Using a .NET application, I am trying to create a PDF "table of contents" that references other files, like one would distribute on a DVD etc.
For this purpose, I need a search index and catalog, so full-text search will work across documents. I have been able to automate the construction of the index by copying an "old" .pdx file (the directory structure is always the same) and then calling JavaScript from C#:
var js = $@"catalog.getIndex(""{pdxFilePath}"").build('alert(""Hello"")', true)";
formFields.ExecuteThisJavascript(js);
But how can I associate the .pdx file with my .pdf document, so it gets loaded automatically?
In Acrobat, this is set in the "advanced" document properties:
However, this is not accessible via the info
or metadata
properties of the document.
Apparently this is stored somewhere else, but I don't know enough about the PDF format to figure out how to access this data:
Any help would be highly appreciated. I could use both the Adobe SDK/JavaScript API or some other library (for instance, I know we already have an Aspose license).
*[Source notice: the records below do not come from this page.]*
Inductive container_reach : TransfersContainer -> Prop :=
| container_new : container_reach newTransfersContainer
| container_add block tx transfers messages s added unlocking s' :
    container_reach s -> in_turn block s -> own_unspent tx transfers ->
    addTransaction age block tx transfers messages s = Ret (added, unlocking, s') -> container_reach s'
| container_delete h s b s' :
    container_reach s -> deleteUnconfirmedTransaction age h s = Ret (b, s') -> container_reach s'
| container_confirm block h globalIndices s b s' :
    container_reach s -> in_turn block s -> Forall (fun g => g <> UNCONFIRMED_TRANSACTION_GLOBAL_OUTPUT_INDEX) globalIndices ->
    markTransactionConfirmed age block h globalIndices s = Ret (b, s') -> container_reach s'
| container_detach height s D locked s' :
    container_reach s -> detach age height s = Ret (D, locked, s') -> container_reach s'
| container_advance height s unlocking s' :
    container_reach s -> advanceHeight height s = Ret (unlocking, s') -> container_reach s'.

Lemma new_container_ok : ok age newTransfersContainer.
Proof.
  assert (Hno : forall {A} (k : TransactionOutputKey) (x : A), ~ (∅ : gmap TransactionOutputKey A) !! k = Some x) by (intros A k x Hk; by rewrite lookup_empty in Hk).
  split; [split; [constructor | constructor | intros t Ht; by apply not_elem_of_nil in Ht] |].
  split; [| intros d; split; [| split]; intros k x Hk; by destruct (Hno _ _ _ Hk)].
  split; try (intros k x Hk; by destruct (Hno _ _ _ Hk)).
  - intros k. split; [| split]; left; apply lookup_empty.
  - intros k k' y y' Hk. by destruct (Hno _ _ _ Hk).
  - constructor.
  - intros j. split; [intros Hj; by apply not_elem_of_nil in Hj | intros (k & x & Hk & _); by destruct (Hno _ _ _ Hk)].
  - intros k k' x x' a i [Hk | (y & Hk & _)]; by destruct (Hno _ _ _ Hk).
Qed.

Lemma detach_inv height s r : detach age height s = Ret r -> height < UNCONFIRMED.
Proof. unfold detach. intros [Hb _]%assert_inv. by apply Z.ltb_lt. Qed.

(** The wallet's container of transfers is consistent, whatever transactions it is given, confirms, drops
    and detaches (blocks come in order, no transaction spends its own outputs).  Its transactions are distinct and ordered by height;
    every output is in one of the three places under its own key and belongs to a transaction of the container
    with its height; a spent output is spent by a later transaction and shares its key image or its global index with no other spent one;
    there is one unlock job for each available output; and the flags show one output per key image: the
    spent one, else the earliest available one, else an unconfirmed one that is alone. *)
Lemma container_reach_ok s : container_reach s -> ok age s.
Proof.
  induction 1 as [| block tx transfers messages s added unlocking s' _ IH Hord Hown Ha | h s b s' _ IH Hd | block h gs s b s' _ IH Hord Hgs Hm
                 | height s D locked s' _ IH Hd | height s xs s' _ IH Ha].
  - apply new_container_ok.
  - by apply add_transaction_spec in Ha as [? _].
  - destruct (deleteUnconfirmedTransaction_spec age h s IH) as (b' & s'' & Hd' & Hok & _). rewrite Hd in Hd'. by injection Hd' as _ ->.
  - by apply markTransactionConfirmed_spec in Hm as [? _].
  - destruct (detach_spec age height s IH (detach_inv _ _ _ Hd)) as (D' & l' & s'' & Hd' & Hok & _). rewrite Hd in Hd'. by injection Hd' as _ _ ->.
  - apply doAdvanceHeight_spec in Ha as [_ ->]. by apply ok_with_height.
Qed.
(* ===== verification/TransfersConsumer.v ===== *)
(** The consumer of blocks that feeds the wallet's containers, [src/src/Transfers/TransfersConsumer.cpp], with
    [TransfersSubscription.cpp] and the part of [BlockchainSynchronizer.cpp] that drives it: which outputs are the wallet's, what is
    made of them, and in which order transactions reach the containers.

    Elliptic curves and the node's answers are parameters.  The worker threads of [onNewBlocks] look at the
    transactions in any order: a parameter ([schedule]) permutes them.  An [unordered_map] is iterated in the order of the model's map.
    Notifications to observers and log lines are left out; the two global sets of what was seen are part of the state.
    An exception ends an operation; the state that it leaves is in [TransfersExceptions.v]. *)

From S2P Require Import Prelude Config Currency Types Keccak Transfers.
From S2P Require Sync.

(** * Data *)

Record AccountKeys := mkAccountKeys { ak_address : AccountPublicAddress; ak_spendSecretKey : bytes; ak_viewSecretKey : bytes }.
Record SynchronizationStart := mkSyncStart { ss_timestamp : Z; ss_height : Z }.
Record AccountSubscription := mkSubscription { as_keys : AccountKeys; as_syncStart : SynchronizationStart; as_transactionSpendableAge : Z }.
Record TransfersSubscription := mkTransfersSubscription { subscription : AccountSubscription; transfers : TransfersContainer }.

(** The globals [transactions_hash_seen] and [public_keys_seen]. *)
Record Seen := mkSeen { transactions_hash_seen : gset Hash; public_keys_seen : gset bytes }.

Record TransfersConsumer := mkConsumer {
  m_syncStart : SynchronizationStart;
  m_viewSecret : bytes;
  m_subscriptions : gmap bytes TransfersSubscription;
  m_spendKeys : gset bytes;
  m_poolTxs : gset Hash
}.

Record CompleteBlock := mkCompleteBlock { cb_blockHash : Hash; cb_block : option Block; cb_transactions : list TransactionReader }.

Record PreprocessInfo := mkPreprocessInfo { pi_outputs : gmap bytes (list TransactionOutputInformationIn); pi_globalIdxs : list Z }.

Definition WALLET_UNCONFIRMED_TRANSACTION_HEIGHT : Z := UINT32_MAX.
Definition NULL_PUBLIC_KEY : bytes := replicate 32 0.

Definition with_subscriptions (m : gmap bytes TransfersSubscription) (s : TransfersConsumer) : TransfersConsumer :=
  mkConsumer (m_syncStart s) (m_viewSecret s) m (m_spendKeys s) (m_poolTxs s).
Definition with_poolTxs (m : gset Hash) (s : TransfersConsumer) : TransfersConsumer :=
  mkConsumer (m_syncStart s) (m_viewSecret s) (m_subscriptions s) (m_spendKeys s) m.
Definition with_transfers (t : TransfersContainer) (sub : TransfersSubscription) : TransfersSubscription := mkTransfersSubscription (subscription sub) t.

(** * Subscriptions *)

Definition updateSyncStart (s : TransfersConsumer) : TransfersConsumer :=
  let starts := map (fun sub => as_syncStart (subscription sub)) (map_to_list (m_subscriptions s)).*2 in
  mkConsumer (mkSyncStart (foldr (fun x acc => Z.min (ss_timestamp x) acc) UINT64_MAX starts) (foldr (fun x acc => Z.min (ss_height x) acc) UINT64_MAX starts))
    (m_viewSecret s) (m_subscriptions s) (m_spendKeys s) (m_poolTxs s).
(* ===== verification/TransfersWallet.v ===== *)
(** The consumer keeps its containers consistent with each other and with the chain that the synchroniser has followed,
    and what it remembers of output keys it has seen protects those that it remembers. *)

From S2P Require Import Prelude Config Currency Types Keccak Transfers TransfersVisibility TransfersInvariant TransfersReach TransfersConsumer.
From S2P Require Sync.

(** * Going through the subscriptions *)

Lemma for_each_spec keys action m m' k :
  NoDup keys -> for_each keys action m = Ret m' ->
  match m !! k with
  | None => m' !! k = None
  | Some sub => exists sub', m' !! k = Some sub' /\ (if decide (k ∈ keys) then action k sub = Ret sub' else sub' = sub)
  end.
Proof.
  revert m. induction keys as [| key keys IH]; intros m Hnd; cbn [for_each].
  - intros [= <-]. destruct (m !! k) as [sub |]; [| done]. exists sub. by rewrite decide_False by apply not_elem_of_nil.
  - apply NoDup_cons in Hnd as [Hkey Hnd]. destruct (m !! key) as [sub |] eqn:Ekey; intros Hret.
    + apply outcome_bind_inv in Hret as (sub' & Hact & Hret%IH); [| done]. destruct (decide (key = k)) as [<- | Hne].
      * rewrite Ekey. rewrite lookup_insert_eq in Hret. destruct Hret as (sub'' & Hk & Hd). exists sub''. split; [done |].
        rewrite decide_True by apply list_elem_of_here. rewrite decide_False in Hd by done. by rewrite Hd.
      * rewrite lookup_insert_ne in Hret by done. destruct (m !! k) as [sub2 |]; [| done]. destruct Hret as (sub'' & Hk & Hd). exists sub''. split; [done |].
        destruct (decide (k ∈ keys)); [rewrite decide_True by by right | rewrite decide_False by by intros [-> |]%elem_of_cons]; done.
    + apply IH in Hret; [| done]. destruct (m !! k) as [sub2 |] eqn:E; [| done]. destruct Hret as (sub'' & Hk & Hd). exists sub''. split; [done |].
      assert (k <> key) by congruence. destruct (decide (k ∈ keys)); [rewrite decide_True by by right | rewrite decide_False by by intros [-> |]%elem_of_cons]; done.
Qed.
(* ===== verification/AliasIndex.v ===== *)
(** The registry of names: [src/src/CryptoNoteCore/AliasIndex.cpp] and [AliasIndex.h].  An alias belongs
    to the hash of an address; every address has at most one, the fund of the developers excepted,
    which owns four from the start. *)

From S2P Require Import Prelude Hex Keccak.

Record AliasEntry := mkAliasEntry {
  ae_alias : bytes;
  ae_ownerAddress : bytes;
  ae_aliasHash : Hash;
  ae_addressHash : Hash;
  ae_aliasType : Z;
  ae_registeredBlock : Z
}.

(** [m_addrHashToAlias] is keyed by the hexadecimal text of the address hash. *)
Record AliasIndex := mkAliasIndex {
  m_aliases : gmap bytes AliasEntry;
  m_addrHashToAlias : gmap bytes bytes
}.

(** * Construction *)

Definition FUEGO_DEV_FUND_ADDRESS : bytes :=
  str "fireVHx639SLMhzmBoJ8drTXbVyv2eRG6A8aMLc1taTiRNwk8pnwXpBDUSjH1dT5fg7yVVZrKkvm31CmigAMdVDg7sgxJmAUNp".

Definition reserved : list (bytes * Z) :=
  [(str "FUEGOXFG", 0); (str "fuegoxfg", 1); (str "FUEGODEV", 0); (str "fuegodev", 1)].

(** One turn of the loop over the reserved names. *)
Definition reserve (x : AliasIndex) (r : bytes * Z) : AliasIndex :=
  let entry := mkAliasEntry r.1 [] (cn_fast_hash r.1) (cn_fast_hash FUEGO_DEV_FUND_ADDRESS) r.2 0 in
  let addrHashHex := toHex (ae_addressHash entry) in
  mkAliasIndex (<[ae_alias entry := entry]> (m_aliases x))
    (match m_addrHashToAlias x !! addrHashHex with
     | None => <[addrHashHex := ae_alias entry]> (m_addrHashToAlias x)
     | Some _ => m_addrHashToAlias x
     end).

Definition reserveDevTeamAliases (x : AliasIndex) : AliasIndex := foldl reserve x reserved.

Definition newAliasIndex : AliasIndex := reserveDevTeamAliases (mkAliasIndex ∅ ∅).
Answering my own question here... I was able to solve this using PdfSharp.
The following code is compatible with PdfSharp 1.50.4845-RC2a.
pdxFile
should be the name of the .pdx file including the file extension (e.g. "catalog.pdx"). I have only tested this with .pdx files located in the same folder as the PDF document, but I would assume that relative paths in general should work.
No guarantees that this is a perfect solution as I lack a deeper understanding of the PDF format, but this seems to work at least.
private void SetSearchCatalog(PdfDocument doc, string pdxFile)
{
var indexDict = new PdfDictionary(doc);
indexDict.Elements["/F"] = new PdfString(pdxFile, PdfStringEncoding.RawEncoding);
indexDict.Elements["/Type"] = new PdfName("/Filespec");
var indexArrayItemDict = new PdfDictionary(doc);
indexArrayItemDict.Elements["/Index"] = indexDict;
indexArrayItemDict.Elements["/Name"] = new PdfName("/PDX");
var indexArray = new PdfArray(doc, indexArrayItemDict);
var searchDict = new PdfDictionary(doc);
searchDict.Elements["/Indexes"] = indexArray;
doc.Internals.Catalog.Elements["/Search"] = searchDict;
}